Einen Moment innehalten

Einen Moment innehalten

Ganz vorsichtig drücke ich die Klinke der Tür hinunter. Es ist dunkel. Nur die Lichterkette, die derzeit als Nachtlicht fungiert, erhellt den Raum. Sie scheint auf deinen zarten Körper. Leise schleiche ich zum Bettchen. Ich möchte dich nicht wecken. Noch nicht.

Dort liegst du. Die Decke weit über den Kopf gezogen. Die Füßchen schauen unten heraus. Ganz ruhig und still liegen die kleinen Füßchen dort. So ungewohnt, wo sie doch am Tage wie wild hin und her hüpfen, an mir hochklettern, der großen Schwester hinterher oder vornweg flitzen. Immer in Bewegung sind. Doch nicht jetzt. Gerade jetzt liegen sie einfach nur da. Erholen sich vom Tag zuvor. Schöpfen Kraft für die Aufgaben des neuen Tages.

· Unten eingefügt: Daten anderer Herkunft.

Lemma performance_report_timed :
  warmup_steps args < nb_eval_steps st ->
  fis_zero (total_time st) = false ->
  performance_report args bs st = IO (performance_lines args bs st) (OK ()).
Proof.
  intros Hw Hz. unfold performance_report, performance_lines.
  destruct (Z.leb_spec (warmup_steps args) (nb_eval_steps st)); [|lia].
  unfold div_int_float. rewrite Hz, lift_ok_bind.
  unfold div_float_int.
  destruct (Z.eqb_spec (nb_eval_steps st - warmup_steps args) 0); [lia|].
  by destruct (bs =? 1).
Qed.

Lemma performance_report_below :
  nb_eval_steps st < warmup_steps args ->
  performance_report args bs st = IO [LogNoPerformance] (OK ()).
Proof.
  intros Hw. unfold performance_report.
  by destruct (Z.leb_spec (warmup_steps args) (nb_eval_steps st)); [lia|].
Qed.

(** With no elapsed time the performance branch divides by zero. *)
Lemma performance_report_zero_time :
  warmup_steps args <= nb_eval_steps st ->
  fis_zero (total_time st) = true ->
  performance_report args bs st = IO [] (Raise ZeroDivisionError).
Proof.
  intros Hw Hz. unfold performance_report.
  destruct (Z.leb_spec (warmup_steps args) (nb_eval_steps st)); [|lia].
  unfold div_int_float. by rewrite Hz.
Qed.

Lemma accuracy_report_steps :
  nb_eval_steps st <> 0 ->
  let perplexity :=
    fexp (to_float32 (fdiv (eval_loss st) (float_of_int (nb_eval_steps st)))) in
  accuracy_report args bs st
  = IO (accuracy_lines args bs perplexity) (OK (fsub (float_of_int 100) perplexity)).
Proof.
  intros Hn. unfold accuracy_report, accuracy_lines, div_float_int.
  destruct (Z.eqb_spec (nb_eval_steps st) 0); [done|].
  rewrite lift_ok_bind.
  by destruct (benchmark args && String.eqb (mode args) "accuracy").
Qed.
Lemma del_bound hi now key s :
  leaseBound hi s -> leaseBound hi (snd (Redis.del now key s)).
Proof.
  intros Hs. unfold Redis.del. destruct (live s now key); simpl; [|assumption].
  intros k e [_ H]%lookup_delete_Some. eauto.
Qed.

Lemma step_bound hi t0 net c s' w :
  (forall t, leaseBound hi (server t w)) -> leaseBound hi s' ->
  forall t, leaseBound hi
              (server t (record c (setServer t0 (effect net (server t0 w) s') w))).
Proof.
  intros Hw Hs t. pose proof (Hw ViaClient). pose proof (Hw ViaCluster).
  destruct t, t0, net; simpl in *; assumption.
Qed.

Lemma server_spawnRenewal t key w : server t (spawnRenewal key w) = server t w.
Proof. destruct t; reflexivity. Qed.

Lemma server_setRenewals t g w : server t (setRenewals g w) = server t w.
Proof. destruct t; reflexivity. Qed.

Section LeaseBound.

Context (hi now : Z) (Hle : now <= hi).

Lemma SetNX_bound t0 ctx key v net w :
  (forall t, leaseBound hi (server t w)) ->
  forall t, leaseBound hi (server t (snd (SetNX t0 ctx key v lockTTL now net w))).
Proof.
  intros Hw. unfold SetNX.
  pose proof (setnx_bound hi now key v (server t0 w) Hle (Hw t0)) as H.
  destruct (Redis.setnx now key v lockTTL (server t0 w)); simpl in *.
  apply step_bound; assumption.
Qed.
(** * bladwijzers: a command-line bookmark organiser

    Shallow embedding of [index.js] and of the second copy of the script
    that the repository holds, an earlier revision ([add <url>] with a
    mandatory argument, as in the README), and the properties of the
    bookmark store, the duplicate check of [add], the metadata fetcher and
    the [list] command.

    Conventions of the embedding

    - A bookmark is a record; the persisted configuration ([conf]) holds the
      key [items] or does not hold it: [option (list Item)].
    - Commands thread the configuration explicitly and collect what they
      write to the terminal in a list of [Line]s; the spinner of [add] and
      the colours of [output.info] and [output.err] are left out.
    - Answers typed at the interactive prompts are inputs of the commands
      (a [Session]); so is what the network does with the GET.
    - JavaScript objects used as dictionaries ([collections] in
      [listCommand]) are finite maps from their own keys to their values,
      together with the prototype where the program can change it (the key
      [__proto__]): which entries the object has is modelled, the order in
      which treeify walks them is not.
    - Third-party packages (normalize-url, crypto, valid-url, metascraper,
      lodash's truncate, colors, terminal-link, the WHATWG URL parser) are
      the fields of the class [Packages]: every theorem holds for whatever
      these packages compute.  The matcher of fuzzy and the one option of
      got the program sets are modelled ([Fuzzy], [Got]). *)

From Stdlib Require Import String Ascii List Bool Arith NArith Lia Permutation Sorted.
From Stdlib Require Import DecimalString.
From stdpp Require Import base option list gmap strings fin_maps.
Lemma be_bytes_be_value bs : bytes bs -> be_bytes (length bs) (be_value 0 bs) = bs.
Proof.
  induction 1 as [|b bs Hb Hbs IH]; [done|]. rewrite be_value_cons, be_value_acc.
  pose proof (be_value_range bs Hbs).
  assert (HP : 256 ^ Z.of_nat (length bs) = 2 ^ (8 * Z.of_nat (length bs)))
    by (by rewrite Z.pow_mul_r by lia).
  rewrite HP in *. simpl length.
  change (be_bytes (S (length bs))) with
    (fun v => (v / 2 ^ (8 * Z.of_nat (length bs))) mod 256 :: be_bytes (length bs) v).
  cbv beta. f_equal.
  - unfold is_byte in Hb. rewrite Z.div_add_l by lia. rewrite (Z.div_small (be_value 0 bs)) by lia.
    rewrite Z.mod_small; lia.
  - rewrite Z.add_comm, be_bytes_high by lia. exact IH.
Qed.

Arguments be_value : simpl never.
Arguments be_bytes : simpl never.

(** * Control flow and lexicographic comparison *)

(** Outcome of one C loop: a [return] inside it, or falling out of it. *)
Inductive flow (R S : Type) : Type :=
| Return (r : R)
| Next (s : S).
Arguments Return {R S} r.
Arguments Next {R S} s.

(** Sign of the lexicographic comparison of two strings of cells. *)
Fixpoint lex_sign (a b : list Z) : Z :=
  match a, b with
  | [], [] => 0
  | [], _ :: _ => -1
  | _ :: _, [] => 1
  | x :: a', y :: b' => if x =? y then lex_sign a' b' else if x <? y then -1 else 1
  end.

(** [memcmp] on objects of bytes; its result is only ever compared with 0. *)
Definition memcmp (a b : list Z) (n : Z) : option Z :=
  x ← peek_n a 0 n; y ← peek_n b 0 n; Some (lex_sign x y).

Lemma lex_sign_refl a : lex_sign a a = 0.
Proof. induction a; simpl; [done|]. by rewrite Z.eqb_refl. Qed.

Lemma lex_sign_eq a b : lex_sign a b = 0 <-> a = b.
Proof.
  split; [|intros ->; apply lex_sign_refl].
  revert b. induction a as [|x a IH]; intros [|y b]; simpl; try done.
  destruct (Z.eqb_spec x y); [intros; f_equal; auto|].
  by destruct (x <? y).
Qed.

Lemma lex_sign_range a b : lex_sign a b = -1 \/ lex_sign a b = 0 \/ lex_sign a b = 1.
Proof.
  revert b. induction a as [|x a IH]; intros [|y b]; simpl; auto.
  destruct (x =? y); [auto|]. destruct (x <? y); auto.
Qed.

Langsam komme ich näher. Ich kann dich atmen sehen. Und hören. Ganz gleichmäßig hebt und senkt sich die Decke. Wovon du wohl gerade träumst? Wie du auf einem Einhorn über den Regenbogen fliegst? Wie du dir als Prinzessin deine langen Haare flechtest? Wie du mit riesigen Bällen spielst? Oder doch lieber ganz viel Eis verdrückst? Gleich kann ich dich fragen. Gleich. Doch noch möchte ich dich etwas betrachten.

Sanft ziehe ich die Decke von deinem Gesicht. Du reckst dich, grummelst etwas und drehst dich zur Seite. Du weißt, dass ich neben deinem Bettchen knie. Du weißt, dass du gleich aufstehen muss. Aber noch nicht. Noch hältst du die Augen fest verschlossen. Ich beuge mich zu dir vor und rieche deinen unverwechselbaren Duft, der dich umgibt. Meine Nase berührt deine Wange. Ich gebe dir einen sanften Kuss und lege meinen Kopf auf deine Brust. Ich höre Dein kleines Herz klopfen, höre, wie es wacher wird.

Du stößt einen Seufzer aus, hebst Deinen Arm und umklammerst mich. Die erste Umarmung des Tages. Eine von Vielen. Ich verharre in meiner Position und genieße. Ach, ich genieße es so sehr. Die Zeit bleibt für einen Moment stehen. Ich denke an nichts. Nur ein wohlig warmes Gefühl macht sich in mir breit. Es ist wie eine Auszeit aus dem morgendlichen Alltagsstress, der mich die letzte halbe Stunde bereits eingeholt hat. Kurz durchatmen. Verschnaufen. Kraft tanken für den Tag.

Ich könnte noch ewig bei Dir bleiben. Doch es wird Zeit. Ich gebe Dir einen zweiten Kuss und flüstere Dir ins Ohr, dass Du noch etwas liegen bleiben darfst, ich aber nun gehen muss. Ich höre dich zustimmend seufzen. Langsam verlasse ich den Raum. Die Tür bleibt geöffnet. Noch einmal schaue ich zurück, ehe ich mir die Jacke überstreife. Schon ein paar Minuten später wirst Du verschlafen durch diese Tür hindurchstapfen. Bereit für die Welt.